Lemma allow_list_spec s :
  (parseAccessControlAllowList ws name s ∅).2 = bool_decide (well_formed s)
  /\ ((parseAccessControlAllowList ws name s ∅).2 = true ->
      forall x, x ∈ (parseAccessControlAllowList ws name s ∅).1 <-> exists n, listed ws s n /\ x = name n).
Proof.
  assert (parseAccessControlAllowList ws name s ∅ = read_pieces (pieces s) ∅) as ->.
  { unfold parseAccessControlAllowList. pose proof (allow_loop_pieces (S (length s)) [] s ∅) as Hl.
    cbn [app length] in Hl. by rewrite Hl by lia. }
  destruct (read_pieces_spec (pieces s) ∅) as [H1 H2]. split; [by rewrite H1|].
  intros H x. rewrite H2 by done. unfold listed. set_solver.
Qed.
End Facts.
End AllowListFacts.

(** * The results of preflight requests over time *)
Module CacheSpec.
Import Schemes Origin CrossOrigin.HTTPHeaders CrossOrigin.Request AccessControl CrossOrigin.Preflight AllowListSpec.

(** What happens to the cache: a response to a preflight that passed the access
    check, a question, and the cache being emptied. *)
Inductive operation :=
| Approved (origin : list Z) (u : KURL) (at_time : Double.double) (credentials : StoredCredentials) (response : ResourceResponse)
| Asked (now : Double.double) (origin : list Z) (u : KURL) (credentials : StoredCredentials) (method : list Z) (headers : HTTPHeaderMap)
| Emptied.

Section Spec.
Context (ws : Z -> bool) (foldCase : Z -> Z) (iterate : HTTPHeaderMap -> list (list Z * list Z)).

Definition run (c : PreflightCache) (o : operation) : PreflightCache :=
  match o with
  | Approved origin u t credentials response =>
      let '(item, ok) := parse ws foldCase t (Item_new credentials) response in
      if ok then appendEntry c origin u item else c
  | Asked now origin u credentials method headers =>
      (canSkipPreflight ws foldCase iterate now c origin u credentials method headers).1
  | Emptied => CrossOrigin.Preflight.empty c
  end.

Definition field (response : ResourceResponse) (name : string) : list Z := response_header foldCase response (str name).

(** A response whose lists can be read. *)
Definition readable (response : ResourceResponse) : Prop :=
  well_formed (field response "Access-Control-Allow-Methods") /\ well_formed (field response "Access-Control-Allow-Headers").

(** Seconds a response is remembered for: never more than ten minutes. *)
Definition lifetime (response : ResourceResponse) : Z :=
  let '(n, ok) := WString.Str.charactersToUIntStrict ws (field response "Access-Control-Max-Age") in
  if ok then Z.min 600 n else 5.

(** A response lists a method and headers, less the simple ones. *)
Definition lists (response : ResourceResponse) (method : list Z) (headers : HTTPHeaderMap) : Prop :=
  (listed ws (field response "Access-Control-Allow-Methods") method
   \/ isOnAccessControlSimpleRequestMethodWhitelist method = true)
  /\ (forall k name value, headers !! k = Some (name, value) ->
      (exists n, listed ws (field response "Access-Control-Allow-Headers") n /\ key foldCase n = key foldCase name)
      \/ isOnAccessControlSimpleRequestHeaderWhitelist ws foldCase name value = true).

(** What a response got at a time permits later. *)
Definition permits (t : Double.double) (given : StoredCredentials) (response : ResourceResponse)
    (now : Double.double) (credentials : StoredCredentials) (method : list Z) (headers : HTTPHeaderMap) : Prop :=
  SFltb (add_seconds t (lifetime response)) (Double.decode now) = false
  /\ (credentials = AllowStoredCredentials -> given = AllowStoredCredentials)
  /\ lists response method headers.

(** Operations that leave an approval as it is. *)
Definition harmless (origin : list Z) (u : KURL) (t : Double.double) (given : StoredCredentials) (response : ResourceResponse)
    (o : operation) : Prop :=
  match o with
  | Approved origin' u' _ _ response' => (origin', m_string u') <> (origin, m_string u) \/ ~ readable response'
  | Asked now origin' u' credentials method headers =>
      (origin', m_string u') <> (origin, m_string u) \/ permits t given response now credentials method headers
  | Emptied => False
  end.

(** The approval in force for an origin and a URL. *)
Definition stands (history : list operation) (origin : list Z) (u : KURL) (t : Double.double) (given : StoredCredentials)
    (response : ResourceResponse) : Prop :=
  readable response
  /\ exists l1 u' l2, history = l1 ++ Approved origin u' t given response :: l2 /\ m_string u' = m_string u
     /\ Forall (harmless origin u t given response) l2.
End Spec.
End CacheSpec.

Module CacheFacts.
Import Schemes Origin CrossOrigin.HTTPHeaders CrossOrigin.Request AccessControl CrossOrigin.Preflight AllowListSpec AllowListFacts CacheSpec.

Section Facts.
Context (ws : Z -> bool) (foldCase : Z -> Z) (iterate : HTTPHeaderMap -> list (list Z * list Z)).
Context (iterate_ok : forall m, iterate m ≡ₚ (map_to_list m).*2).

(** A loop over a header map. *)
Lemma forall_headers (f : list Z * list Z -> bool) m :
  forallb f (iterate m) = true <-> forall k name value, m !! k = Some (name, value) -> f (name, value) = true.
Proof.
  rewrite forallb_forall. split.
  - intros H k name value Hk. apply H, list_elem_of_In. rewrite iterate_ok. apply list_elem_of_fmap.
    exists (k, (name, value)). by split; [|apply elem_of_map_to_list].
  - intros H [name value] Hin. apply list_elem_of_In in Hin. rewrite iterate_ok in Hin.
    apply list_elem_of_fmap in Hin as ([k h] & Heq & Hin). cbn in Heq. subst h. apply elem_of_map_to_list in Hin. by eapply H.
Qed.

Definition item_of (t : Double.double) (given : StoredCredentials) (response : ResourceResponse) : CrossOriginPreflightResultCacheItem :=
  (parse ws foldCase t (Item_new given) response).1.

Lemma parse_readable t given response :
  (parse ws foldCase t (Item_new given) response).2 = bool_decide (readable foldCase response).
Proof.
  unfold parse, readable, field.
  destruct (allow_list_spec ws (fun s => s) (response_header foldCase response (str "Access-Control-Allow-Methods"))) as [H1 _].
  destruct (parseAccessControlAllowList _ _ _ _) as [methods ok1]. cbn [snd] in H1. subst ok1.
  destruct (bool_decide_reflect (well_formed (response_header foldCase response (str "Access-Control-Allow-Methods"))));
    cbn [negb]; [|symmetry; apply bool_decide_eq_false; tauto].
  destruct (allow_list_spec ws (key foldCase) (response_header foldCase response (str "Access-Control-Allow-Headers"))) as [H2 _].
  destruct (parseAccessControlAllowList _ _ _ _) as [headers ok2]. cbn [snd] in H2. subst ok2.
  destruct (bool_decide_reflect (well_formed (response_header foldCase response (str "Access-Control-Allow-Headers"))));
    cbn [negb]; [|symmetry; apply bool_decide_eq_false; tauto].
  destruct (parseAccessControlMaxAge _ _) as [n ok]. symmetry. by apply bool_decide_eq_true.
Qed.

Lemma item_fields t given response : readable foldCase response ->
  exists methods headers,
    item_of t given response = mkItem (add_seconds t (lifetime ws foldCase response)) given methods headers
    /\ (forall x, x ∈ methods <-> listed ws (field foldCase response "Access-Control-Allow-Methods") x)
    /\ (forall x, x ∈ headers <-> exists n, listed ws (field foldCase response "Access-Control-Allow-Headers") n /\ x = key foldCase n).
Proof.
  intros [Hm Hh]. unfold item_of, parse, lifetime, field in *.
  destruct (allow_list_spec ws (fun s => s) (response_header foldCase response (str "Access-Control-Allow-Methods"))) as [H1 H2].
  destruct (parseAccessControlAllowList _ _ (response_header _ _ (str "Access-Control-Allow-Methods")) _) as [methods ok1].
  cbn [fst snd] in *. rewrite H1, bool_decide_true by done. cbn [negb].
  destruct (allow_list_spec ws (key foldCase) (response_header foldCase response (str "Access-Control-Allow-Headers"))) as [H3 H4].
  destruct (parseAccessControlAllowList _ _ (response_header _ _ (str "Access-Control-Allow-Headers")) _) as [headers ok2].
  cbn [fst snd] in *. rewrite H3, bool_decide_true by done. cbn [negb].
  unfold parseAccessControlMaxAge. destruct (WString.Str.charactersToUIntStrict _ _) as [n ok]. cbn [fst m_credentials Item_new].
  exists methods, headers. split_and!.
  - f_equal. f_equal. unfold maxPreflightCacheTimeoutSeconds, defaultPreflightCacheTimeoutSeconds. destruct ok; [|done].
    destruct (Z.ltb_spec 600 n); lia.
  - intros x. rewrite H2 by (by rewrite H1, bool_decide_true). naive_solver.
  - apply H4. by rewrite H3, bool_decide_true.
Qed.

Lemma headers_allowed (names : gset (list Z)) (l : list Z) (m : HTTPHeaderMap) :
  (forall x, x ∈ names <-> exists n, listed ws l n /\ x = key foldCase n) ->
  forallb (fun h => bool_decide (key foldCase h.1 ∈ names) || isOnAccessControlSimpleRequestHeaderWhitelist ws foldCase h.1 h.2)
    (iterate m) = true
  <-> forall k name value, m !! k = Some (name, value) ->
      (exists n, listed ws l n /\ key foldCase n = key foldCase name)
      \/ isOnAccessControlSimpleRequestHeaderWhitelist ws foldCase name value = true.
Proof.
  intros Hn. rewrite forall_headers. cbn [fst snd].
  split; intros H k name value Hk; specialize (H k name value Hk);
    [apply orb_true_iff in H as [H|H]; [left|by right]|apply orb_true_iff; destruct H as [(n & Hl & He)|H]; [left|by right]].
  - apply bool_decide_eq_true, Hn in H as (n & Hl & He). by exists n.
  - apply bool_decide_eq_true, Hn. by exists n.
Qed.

■ ■ ■ ■

**What the task asks**
Only an exact copy of the lines from the beginning of the listing through the line with "(credentials : StoredCredentials) (response : ResourceResponse)", both included, belongs in the answer.

**Response below**
Lemma allow_list_spec s :
  (parseAccessControlAllowList ws name s ∅).2 = bool_decide (well_formed s)
  /\ ((parseAccessControlAllowList ws name s ∅).2 = true ->
      forall x, x ∈ (parseAccessControlAllowList ws name s ∅).1 <-> exists n, listed ws s n /\ x = name n).
Proof.
  assert (parseAccessControlAllowList ws name s ∅ = read_pieces (pieces s) ∅) as ->.
  { unfold parseAccessControlAllowList. pose proof (allow_loop_pieces (S (length s)) [] s ∅) as Hl.
    cbn [app length] in Hl. by rewrite Hl by lia. }
  destruct (read_pieces_spec (pieces s) ∅) as [H1 H2]. split; [by rewrite H1|].
  intros H x. rewrite H2 by done. unfold listed. set_solver.
Qed.
End Facts.
End AllowListFacts.

(** * The results of preflight requests over time *)
Module CacheSpec.
Import Schemes Origin CrossOrigin.HTTPHeaders CrossOrigin.Request AccessControl CrossOrigin.Preflight AllowListSpec.

(** What happens to the cache: a response to a preflight that passed the access
    check, a question, and the cache being emptied. *)
Inductive operation :=
| Approved (origin : list Z) (u : KURL) (at_time : Double.double) (credentials : StoredCredentials) (response : ResourceResponse)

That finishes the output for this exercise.